Shrinking a lab into the size of a tissue box that could be operated remotely and can perform experiment in micro-gravity opens new vistas before the space scientists.



SpacePharma is a “Swiss-Israeli company” that reported about its “miniature lab” which found a new method for the researches to “work in microgravity” for a long time. The said laboratory has been reduced to a “tissue box” size, whereby a similar one “was launched into space on board a satellite by India's national space agency last month”.
 
SpacePharma has informed that with the help of the micro-lab “a series of experiments on board” were successful in micro-gravity. In the words of the SpacePharma’s Founder, Yossi Yamin:
“SpacePharma provides the first ever designed launch commercial satellite laboratory that now is available for many clients wherever they are, in order to be able them to run their own designed experiments in microgravity, without man in the loop, no astronauts, no space agencies and this is the new technology that we are now proposing to the market, in order to develop better drugs, better medicines, better research and better products for humanity.”
 
Mostly space experiments are conducted in the “International Space Station” by astronauts, while some are carried out on “special plane flights” with “bursts of weightlessness”. However, with the help of mini-lab, scientists can now conduct experiments from anywhere on earth by operating it remotely as molecular as well as cellular behaviour undergo change in a microgravity condition.

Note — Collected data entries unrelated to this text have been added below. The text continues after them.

Fixpoint canonAddressList (l : list string) : result mail_error (list string) :=
  match l with
  | [] => Ok []
  | s :: l =>
      if String.eqb s "" then canonAddressList l
      else if containsCRLF s then Err ErrHeaderInjection
      else match parse_list s with
           | None => Err ErrHeaderInjection
           | Some addrs => match canonAddressList l with Ok out => Ok (addrs ++ out) | Err e => Err e end
           end
  end.

Definition canon_optional (s : string) : result mail_error string := if String.eqb s "" then Ok s else canonAddress s.

Definition sanitizeHeaders (m : Message) : result mail_error Message :=
  match canon_optional (From m) with
  | Err e => Err e
  | Ok from =>
      match canonAddressList (To m) with
      | Err e => Err e
      | Ok to =>
          match canonAddressList (Cc m) with
          | Err e => Err e
          | Ok cc =>
              match canonAddressList (Bcc m) with
              | Err e => Err e
              | Ok bcc =>
                  match canon_optional (ReplyTo m) with
                  | Err e => Err e
                  | Ok reply =>
                      if existsb (fun kv => containsCRLF kv.1 || containsCRLF kv.2) (Headers m) then Err ErrHeaderInjection
                      else Ok (with_reply_to reply (with_from from (with_lists to cc bcc m)))
                  end
              end
          end
      end
  end.

Definition generateMessageID (from : string) : string := ("<" +:+ id +:+ "@" +:+ domain_of from +:+ ">")%string.
(* ===== verification/Validation.v ===== *)
(** Request validation: [src/validation].

    - [value] is what the rules see of a [reflect.Value] once pointers are followed:
      an absent value, a nil pointer, text, numbers, and so on.  A struct lists its
      fields with their tags.
    - [check] is the table of rules; a rule gives its message, or nothing.
    - [MapWith] and [ValidateWith] give the errors by field name.
    - [parse_float], the email, URL, regular expression and date parsers of the
      Go library are arguments. *)

From Stdlib Require Import ZArith Lia Ascii.
From Stdlib Require String.
From stdpp Require Import base gmap strings list numbers.
From S2P Require Import Prelude GoRt GoStrconv GoStrings GoUtf8 GoSort GoFloat.

#[local] Set Warnings "-register-all".
#[local] Open Scope string_scope.
#[local] Open Scope list_scope.
#[local] Open Scope Z_scope.

(** ** Values *)

(** [made] is false of a nil slice or map.  [VOther]: any other value, 0 being the
    zero one. *)
Inductive value :=
| VInvalid
| VNilPtr
| VStr (s : string)
| VInt (n : Z)
| VUint (n : Z)
| VFloat (f : float64)
| VBool (b : bool)
| VSlice (made : bool) (items : list value)
| VMap (made : bool) (entries : list (string * value))
| VStruct (fields : list sfield)
| VOther (id : nat)
with sfield := SF (name : string) (exported : bool) (json validate : string) (v : value).

Definition sf_value (f : sfield) : value := match f with SF _ _ _ _ v => v end.

(** A value equal to the zero of its type. *)
Fixpoint v_zero (v : value) : bool :=
  match v with
  | VInvalid | VNilPtr => true
  | VStr s => String.eqb s ""
  | VInt n | VUint n => n =? 0
  | VFloat f => match f with SpecFloat.S754_zero false => true | _ => false end
  | VBool b => negb b
  | VSlice made _ | VMap made _ => negb made
  | VStruct fields => forallb (fun f => match f with SF _ _ _ _ v => v_zero v end) fields
  | VOther id => Nat.eqb id 0
  end.

Definition isEmpty (v : value) : bool :=
  match v with
  | VStr s => String.eqb (TrimSpace s) ""
  | VSlice _ items => match items with [] => true | _ => false end
  | VMap _ entries => match entries with [] => true | _ => false end
  | v => v_zero v
  end.
(* ===== verification/OAuth.v ===== *)
(** Social login: [src/auth/oauth/oauth.go].

    - [AuthCodeURL] builds the redirect, [Exchange] and [User_] the two requests and
      the reading of their answers; [send] is the HTTP client.
    - [SignedState] and [VerifyState] are the stateless CSRF state; the base64url
      HMAC-SHA256 of a text under the signer's key is [mac_of], the base64url SHA-256
      is [sha256], the random draws are arguments.
    - JSON decoding is an argument ([parse_json], one decoder per claims record, [raw_map]). *)

From Stdlib Require Import ZArith Lia Ascii.
From Stdlib Require String.
From stdpp Require Import base gmap strings list numbers.
From S2P Require Import Prelude GoRt GoStrconv GoStrings GoUtf8 Secret GoUrl SignedUrl.

#[local] Set Warnings "-register-all".
#[local] Open Scope string_scope.
#[local] Open Scope list_scope.
#[local] Open Scope Z_scope.

Record Config := mkConfig { ClientID : string; ClientSecret : string; RedirectURL : string; Scopes : list string }.

(** [R] is a decoded JSON object. *)
Record User (R : Type) := mkUser { ID : string; Name : string; Email : string; Avatar : string; Raw : option R }.
Arguments mkUser {R}. Arguments ID {R}. Arguments Name {R}. Arguments Email {R}. Arguments Avatar {R}. Arguments Raw {R}.

Record Token := mkToken { AccessToken : string; TokenType : string; RefreshToken : string; IDToken : string; Expiry : Time }.

Definition Valid (now : Time) (t : Token) : bool :=
  if String.eqb (AccessToken t) "" then false else IsZero (Expiry t) || Before now (Expiry t).

Record Provider (R : Type) := mkProvider {
  config : Config; AuthURL : string; TokenURL : string; UserInfoURL : string; mapUser : string -> option (User R) }.
Arguments mkProvider {R}. Arguments config {R}. Arguments AuthURL {R}. Arguments TokenURL {R}. Arguments UserInfoURL {R}. Arguments mapUser {R}.

Record tokenResponse := mkResponse {
  t_access : string; t_type : string; t_refresh : string; t_id : string; t_expires : Z; t_error : string; t_description : string }.

Record request := mkRequest { method : string; r_url : string; headers : list (string * string); body : string }.

Inductive oauth_error (E : Type) :=
| ErrTokenResponse (text : string)
| ErrUserInfoResponse (text : string)
| ErrDecode
| ErrMap
| ErrRequest (e : E)
| ErrRandom.
Arguments ErrTokenResponse {E}. Arguments ErrUserInfoResponse {E}. Arguments ErrDecode {E}. Arguments ErrMap {E}. Arguments ErrRequest {E}. Arguments ErrRandom {E}.

(** ** The redirect *)

Definition set_unless_empty (k v : string) (q : Values) : Values := if String.eqb v "" then q else values_Set q k v.

Definition auth_values (c : Config) (state challenge : string) : Values :=
  let q := values_Set (values_Set (values_Set ∅ "response_type" "code") "client_id" (ClientID c)) "redirect_uri" (RedirectURL c) in
  let q := match Scopes c with [] => q | l => values_Set q "scope" (GoStrings.Join " " l) end in
  let q := values_Set q "state" state in
  if String.eqb challenge "" then q else values_Set (values_Set q "code_challenge" challenge) "code_challenge_method" "S256".

Definition AuthCodeURL {R} (p : Provider R) (state challenge : string) (extra : list Values) : string :=
  let q := fold_left (fun q ev => ev ∪ q) extra (auth_values (config p) state challenge) in
  (AuthURL p +:+ (if has_byte "?" (AuthURL p) then "&" else "?") +:+ Encode q)%string.

(** ** The exchange *)

Definition exchange_form (c : Config) (code verifier : string) : Values :=
  set_unless_empty "code_verifier" verifier (set_unless_empty "client_secret" (ClientSecret c)
    (values_Set (values_Set (values_Set (values_Set ∅ "grant_type" "authorization_code") "code" code) "redirect_uri" (RedirectURL c))
       "client_id" (ClientID c))).

Fixpoint looksJSON (s : string) : bool :=
  match s with
  | EmptyString => false
  | String c s =>
      let b := byte_of c in
      if (b =? 32) || (b =? 9) || (b =? 13) || (b =? 10) then looksJSON s else (b =? 123) || (b =? 91)
  end.

(** Whether [url.ParseQuery] reports an error. *)
Definition query_malformed (raw : string) : bool :=
  existsb (fun seg => negb (String.eqb seg "") && match parse_segment seg with Some _ => false | None => true end) (Split "&" raw).

Definition form_response (raw : string) : tokenResponse :=
  let v := ParseQuery raw in
  mkResponse (values_Get v "access_token") (values_Get v "token_type") (values_Get v "refresh_token") (values_Get v "id_token")
    (default 0 (if String.eqb (values_Get v "expires_in") "" then None else ParseInt (values_Get v "expires_in")))
    (values_Get v "error") (values_Get v "error_description").

Definition tokenErrText (tr : tokenResponse) (body : string) : string :=
  if String.eqb (t_error tr) "" then TrimSpace body
  else if String.eqb (t_description tr) "" then t_error tr else (t_error tr +:+ ": " +:+ t_description tr)%string.

Definition success (status : Z) : bool := (200 <=? status) && (status <? 300).

(** [io.LimitReader(body, 1<<20)]. *)
Definition limited (s : string) : string := String.substring 0 (Z.to_nat 1048576) s.

(** [time.Now().Add(time.Duration(n) * time.Second)], whose product wraps. *)
Definition expiry_of (now : Time) (n : Z) : Time := if 0 <? n then now + i64 (n * Second) else zero_time.

Section Client.
Context {E R : Type} (parse_json : string -> option tokenResponse) (send : request -> result E (Z * string)).

Definition read_token (now : Time) (status : Z) (b : string) : result (oauth_error E) Token :=
  match (if looksJSON b then parse_json b else if query_malformed b then None else Some (form_response b)) with
  | None => Err ErrDecode
  | Some tr =>
      if negb (success status) then Err (ErrTokenResponse ("status " +:+ FormatInt status +:+ ": " +:+ tokenErrText tr b)%string)
      else if negb (String.eqb (t_error tr) "") then Err (ErrTokenResponse (t_error tr +:+ ": " +:+ t_description tr)%string)
      else if String.eqb (t_access tr) "" then Err (ErrTokenResponse "empty access_token")
      else Ok (mkToken (t_access tr) (t_type tr) (t_refresh tr) (t_id tr) (expiry_of now (t_expires tr)))
  end.

Definition exchange_request (p : Provider R) (code verifier : string) : request :=
  mkRequest "POST" (TokenURL p) [("Content-Type", "application/x-www-form-urlencoded"); ("Accept", "application/json")]
    (Encode (exchange_form (config p) code verifier)).

Definition Exchange (p : Provider R) (now : Time) (code verifier : string) : result (oauth_error E) Token :=
  match send (exchange_request p code verifier) with
  | Err e => Err (ErrRequest e)
  | Ok (status, b) => read_token now status (limited b)
  end.
(* ===== verification/Search.v ===== *)
(** Full-text search: [src/search/].

    - Tokens ([tokenize.go]) over decoded runes; the Unicode tables ([unicode.ToLower],
      [IsLetter], [IsDigit]) and the rendering of a field's value by [fmt] are arguments.
    - [Memory] ([memory.go]), whose scores are sums of counts: integers, exact as
      [float64] below 2^53. A range over a map takes its order as an argument.
    - [Indexer] ([searchable.go]) over an interface with the laws of an engine, which
      [Memory] has.
    - The statements of the Postgres engine ([postgres.go]). *)

From Stdlib Require Import ZArith Lia Ascii Sorted.
From stdpp Require Import base gmap strings list numbers sorting.
From S2P Require Import Prelude GoRt GoStrconv GoStrings GoUtf8 GoSort Sql.

#[local] Set Warnings "-register-all".
#[local] Open Scope string_scope.
#[local] Open Scope list_scope.
#[local] Open Scope Z_scope.

(** ** Tokens *)

Definition stopWords : list string :=
  ["a"; "an"; "and"; "are"; "as"; "at"; "be"; "but"; "by"; "for"; "if"; "in"; "into"; "is"; "it"; "no"; "not"; "of"; "on"; "or"; "such";
   "that"; "the"; "their"; "then"; "there"; "these"; "they"; "this"; "to"; "was"; "will"; "with"].

Definition is_stop (tok : string) : bool := existsb (String.eqb tok) stopWords.

(** Lower-case accented letters of Latin-1 and the vowels with a macron. *)
Definition foldRune (r : Z) : option string :=
  let one_of l := existsb (Z.eqb r) l in
  if one_of [0xE1; 0xE0; 0xE2; 0xE4; 0xE3; 0xE5; 0x101] then Some "a"
  else if one_of [0xE9; 0xE8; 0xEA; 0xEB; 0x113] then Some "e"
  else if one_of [0xED; 0xEC; 0xEE; 0xEF; 0x12B] then Some "i"
  else if one_of [0xF3; 0xF2; 0xF4; 0xF6; 0xF5; 0xF8; 0x14D] then Some "o"
  else if one_of [0xFA; 0xF9; 0xFB; 0xFC; 0x16B] then Some "u"
  else if r =? 0xF1 then Some "n"
  else if r =? 0xE7 then Some "c"
  else if r =? 0xDF then Some "ss"
  else None.

Fixpoint map_runes (f : Z -> string) (rs : runes) : string :=
  match rs with [] => "" | (r, _) :: rs => (f r +:+ map_runes f rs)%string end.

(** [strings.FieldsFunc]: the maximal stretches of runes that do not separate. *)
Fixpoint fields_from (sep : Z -> bool) (cur : string) (rs : runes) : list string :=
  match rs with
  | [] => if String.eqb cur "" then [] else [cur]
  | (r, b) :: rs =>
      if sep r then (if String.eqb cur "" then [] else [cur]) ++ fields_from sep "" rs
      else fields_from sep (cur +:+ b)%string rs
  end.

Section Tokens.
Context (to_lower : Z -> Z) (is_letter is_digit : Z -> bool).

Definition ToLower (s : string) : string := map_runes (fun r => encode_rune (to_lower r)) (decode_all s).
Definition IsStopWord (tok : string) : bool := is_stop (ToLower tok).
Definition fold (s : string) : string :=
  map_runes (fun r => match foldRune r with Some t => t | None => encode_rune r end) (decode_all (ToLower s)).
Definition separates (r : Z) : bool := negb (is_letter r) && negb (is_digit r).
Definition Tokenize (text : string) : list string :=
  List.filter (fun t => negb (String.eqb t "") && negb (is_stop t)) (fields_from separates "" (decode_all (fold text))).
End Tokens.

(** ** Pages *)

Definition DefaultPerPage : Z := 15.

Definition normalizePage (page perPage total : Z) : Z * Z :=
  let page := if page <? 1 then 1 else page in
  let perPage := if perPage <? 1 then DefaultPerPage else perPage in
  let lo := i64 (i64 (page - 1) * perPage) in
  let lo := if total <? lo then total else lo in
  let hi := i64 (lo + perPage) in
  (lo, if total <? hi then total else hi).

(** [l[lo:hi]]; [None] is a panic. *)
Definition slice {A} (l : list A) (lo hi : Z) : option (list A) :=
  if (0 <=? lo) && (lo <=? hi) && (hi <=? Z.of_nat (length l)) then Some (take (Z.to_nat (hi - lo)) (drop (Z.to_nat lo) l)) else None.

(** ** The memory engine *)

Section Memory.
(** [V]: the values of fields; [stringify] renders one. *)
Context {V : Type} (stringify : V -> string) (tokenize : string -> list string).

Record Document := mkDoc { ID : string; Fields : gmap string V }.
Definition Doc (id : string) (fields : gmap string V) : Document := mkDoc id fields.
Record Hit := mkHit { h_id : string; Score : Z; h_fields : gmap string V }.
Record Results := mkResults { Hits : list Hit; Total : Z }.
Record Options := mkOptions { Page : Z; PerPage : Z; Filters : gmap string V; Prefix : bool }.

Record memDoc := mkMem { m_id : string; m_fields : gmap string V; freq : gmap string Z }.
Abbreviation Memory := (gmap string (gmap string memDoc)).

Definition count_token (f : gmap string Z) (tok : string) : gmap string Z := <[tok := default 0 (f !! tok) + 1]> f.

(** [order]: the fields in the order the range visits them. *)
Definition buildFreq (order : list (string * V)) : gmap string Z :=
  fold_left (fun f kv => fold_left count_token (tokenize (stringify kv.2)) f) order ∅.

Definition prefixed (freq : gmap string Z) (q : string) : Z := map_fold (fun tok c acc => if HasPrefix tok q then acc + c else acc) 0 freq.

Definition token_score (freq : gmap string Z) (prefix : bool) (q : string) : Z :=
  match freq !! q with Some c => c | None => if prefix then prefixed freq q else 0 end.

Definition scoreDoc (freq : gmap string Z) (tokens : list string) (prefix : bool) : Z :=
  fold_left (fun score q => score + token_score freq prefix q) tokens 0.

Definition matchesFilters (fields filters : gmap string V) : bool :=
  forallb (fun kv => match fields !! kv.1 with None => false | Some got => String.eqb (stringify got) (stringify kv.2) end) (map_to_list filters).

Definition mem_doc (d : Document) : memDoc := mkMem (ID d) (Fields d) (buildFreq (map_to_list (Fields d))).

Definition Index (index : string) (docs : list Document) (m : Memory) : Memory :=
  <[index := fold_left (fun idx d => <[ID d := mem_doc d]> idx) docs (default ∅ (m !! index))]> m.

Definition Delete (index : string) (ids : list string) (m : Memory) : Memory :=
  match m !! index with None => m | Some idx => <[index := fold_left (fun idx id => delete id idx) ids idx]> m end.

(** Descending by score, then ascending by ID. *)
Definition better (a b : Hit) : bool := if Score a =? Score b then String.ltb (h_id a) (h_id b) else Score b <? Score a.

Yamin also added:
“This environment (space) is a different stress environment. So the temperature, the stress, the non gravitation, the density of the molecules or the liquids, is not happening there. And this is not a simulator or a centrifuge that you have like side effects on the molecules.”
While Jim Drury reported that:
“By next year SpacePharma hope up to 160 concurrent experiments will be possible on satellites. The firm says experiments in microgravity could lead to discoveries in medicine and agriculture”.